My 2013 song “Changes” has been bouncing on and off the charts for 2 ½ years, but I can imagine we would have stayed on the charts if the song got played by the disc jockeys. It’s me being who I am and I’m not getting played. You know, Prince’s music isn’t getting played, Lionel Richie’s music isn’t getting played. It’s definitely a race thing and I’m going to bring it up, because it keeps me from filling the houses, even though I have the No. 1 song on the planet.
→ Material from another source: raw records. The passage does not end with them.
(* ===== verification/OcoreParser.v ===== *)
(** * The parser of Ocore

    [crates/ostadix-api/src/ocore/parser.rs]: recursive descent over the tokens of the
    lexer, with precedence climbing for binary operators.  The state of the parser is
    the index of the current token. *)

From S2P Require Import Prelude.
From S2P Require Import Utf8.
From S2P Require Import OcoreLexer.
From S2P Require Import OcoreAst.
From stdpp Require Import options.

#[local] Open Scope nat_scope.

(** The messages of the front end: those of the lexer, the fixed texts of the parser,
    and the texts that show data of the source. *)
Inductive ParseMessage : Type :=
| Lexical (m : LexMessage)
| Says (text : string)
| UnsupportedAbi (name : str)
| OrchestrationFile (file : str)
| OrchestrationSyntax (hint : string).

(** [std::mem::discriminant] of two kinds is the same. *)
Definition same_kind (a b : TokenKind) : bool :=
  match a, b with
  | Ident _, Ident _ | Integer _, Integer _ | TString _, TString _ | ByteString _, ByteString _ | Byte _, Byte _ => true
  | _, _ => bool_decide (a = b)
  end.

Definition abi_of_name (name : str) : option Abi :=
  if bool_decide (name = lit "sysv64") then Some AbiSysV64
  else if bool_decide (name = lit "C") then Some AbiC
  else if bool_decide (name = lit "ocore") then Some AbiOCore
  else None.

(** The binary operator of a token, with its precedence. *)
Definition binary_of (k : TokenKind) : option (BinaryOp * nat) :=
  match k with
  | OrOr => Some (BLogicalOr, 1)
  | AndAnd => Some (BLogicalAnd, 2)
  | Pipe => Some (BBitOr, 3)
  | Caret => Some (BBitXor, 4)
  | Amp => Some (BBitAnd, 5)
  | EqEq => Some (BEq, 6)
  | NotEq => Some (BNotEq, 6)
  | Less => Some (BLess, 7)
  | LessEq => Some (BLessEq, 7)
  | Greater => Some (BGreater, 7)
  | GreaterEq => Some (BGreaterEq, 7)
  | ShiftLeft => Some (BShiftLeft, 8)
  | ShiftRight => Some (BShiftRight, 8)
  | Plus => Some (BAdd, 9)
  | Minus => Some (BSub, 9)
  | Star => Some (BMul, 10)
  | Slash => Some (BDiv, 10)
  | Percent => Some (BRem, 10)
  | _ => None
  end.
But I’m still living my dream. I wanted to be an entertainer and that’s what I am. And I’m sitting at my nice house in Chester County, Pa., where I’ve been since 1965, and my chair is overlooking my pool and my trees and my 14 acres, so I’m doing something right. I complain a lot but I got a lot, and I’m going to keep working and fighting and hoping and praying.

Concerning the Syracuse connection, what was it like working with SU graduate Dick Clark?

(Laughs) He was very establishment, that’s all I can say. (Rock promoter) Alan Freed was not establishment; he went out and did his thing, he didn’t care. But Dick’s wife put Checker after (my nickname) Chubby, and Dick got the record company to give me “The Twist” to sing, and I was the right man for the job. Dick was already a big star hosting American Bandstand, but after two minutes and 42 seconds of Chubby Checker and “The Twist” he became a superstar because it happened on his show. But he was a wonderful guy and I enjoyed him.

Who is the better twister: men or women?

The world goes around because of women, whether they’re young or old. There’s not one ugly woman in this world, they’re all so beautiful, and so important and so necessary. Women always do things better than men, and without them, men aren’t too hot.